In fact, this is the story of invention. While we hold up our visionaries and their lightbulb moments, the day-to-day reality of inventing is continual, depressing defeat. British inventor James Dyson, for instance, points out that it took him 5,127 prototypes to develop his first bagless vacuum cleaner. Inventors and scientists must “carry failure” with them all the time, says Ní Dhulchaointigh. 
Installation at the Dublin Science Gallery inspired by the serendipitous discovery of the colour mauve (Fail Better)
Fortunately, such perseverance occasionally brings unexpected success. The educator Ken Robinson describes in his submission how the synthetic dye mauve was discovered. In 1856, William Perkin was experimenting with coal tar, trying to develop a synthetic version of the medicinal substance quinine. Day after day, he kept failing. Then one night, the light from his lamp shone through the edge of his beaker, scattering into a brilliant purple hue.
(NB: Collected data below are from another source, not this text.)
Section Storage.
Context r (Hs : storage_ok r).

Lemma buffer_lengths : zlen (_charsBuffer r) = aligned_size (_columnCount r) /\ zlen (_charOffsetsBuffer r) = aligned_size (_columnCount r).
Proof using Hs. destruct Hs, (aligned_bytes (_columnCount r)). lia. Qed.

Lemma aligned_above : _columnCount r < aligned_size (_columnCount r).
Proof using Hs. destruct Hs. unfold aligned_size. pose proof (Z.mul_succ_div_gt (_columnCount r) 8). lia. Qed.

Lemma length_offsets_span : length (_charOffsets r) = S (Z.to_nat (_columnCount r)).
Proof using Hs.
  destruct buffer_lengths as [_ Hl]. pose proof aligned_above. unfold _charOffsets. rewrite length_take. unfold zlen in *. destruct Hs. lia.
Qed.

Lemma store_offsets_ok i W L : store (_charOffsets r) i W = Done L -> exists r', store_offsets i W r = Done r' /\
  _charOffsets r' = L /\ _chars r' = _chars r /\ storage_ok r' /\ same_members r r' /\ _charsHeap r' = _charsHeap r /\ _charsBuffer r' = _charsBuffer r.
Proof using Hs.
  intros HL. unfold store_offsets. rewrite HL. cbn [obind]. eexists. split; [reflexivity|]. pose proof (store_length _ _ _ _ HL) as Hlen.
  rewrite length_offsets_span in Hlen. unfold with_offsets, _charOffsets. cbn. rewrite <- Hlen, take_app_length.
  destruct buffer_lengths as [_ Hl]. pose proof aligned_above.
  split_and!; [done|done| |by split|done|done]. destruct Hs. split; cbn; try done. unfold zlen in *. rewrite length_app, length_drop. lia.
Qed.

Lemma store_chars_ok i W L : store (_chars r) i W = Done L -> exists r', store_chars i W r = Done r' /\
  _chars r' = L /\ _charOffsets r' = _charOffsets r /\ storage_ok r' /\ same_members r r'.
Proof using Hs.
  intros HL. unfold store_chars. rewrite HL. cbn [obind]. eexists. split; [reflexivity|]. pose proof (store_length _ _ _ _ HL) as Hlen.
  unfold _chars, with_chars in *. destruct (_charsHeap r) eqn:Hh; cbn.
  - split_and!; [done|done| |by split]. by destruct Hs; split.
  - rewrite Hh. destruct buffer_lengths as [Hl _]. pose proof aligned_above. rewrite length_take in Hlen. unfold zlen in *. destruct Hs.
    split_and!; [|done| |by split].
    + apply take_app_length'. lia.
    + split; cbn; try done. unfold zlen in *. rewrite length_app, length_drop. lia.
Qed.
End Storage.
The new colour went down a storm, and Perkin went on to found the synthetic dye industry. Serendipitous success only came from living with persistent setbacks.
So should failure always be embraced? Not quite, says Ní Dhulchaointigh. There’s a mantra bandied around in Silicon Valley, for example: “Fail fast, fail early, fail often”. “It’s almost a badge of honour in the start-up world,” she says. “In a way it’s problematic. It could result in mediocre work.”
Still, when we talk about technology and the way it shapes our lives, it is worth remembering that every invention that changed the world was built on the work of a thousand failed inventors, and a thousand failed ideas.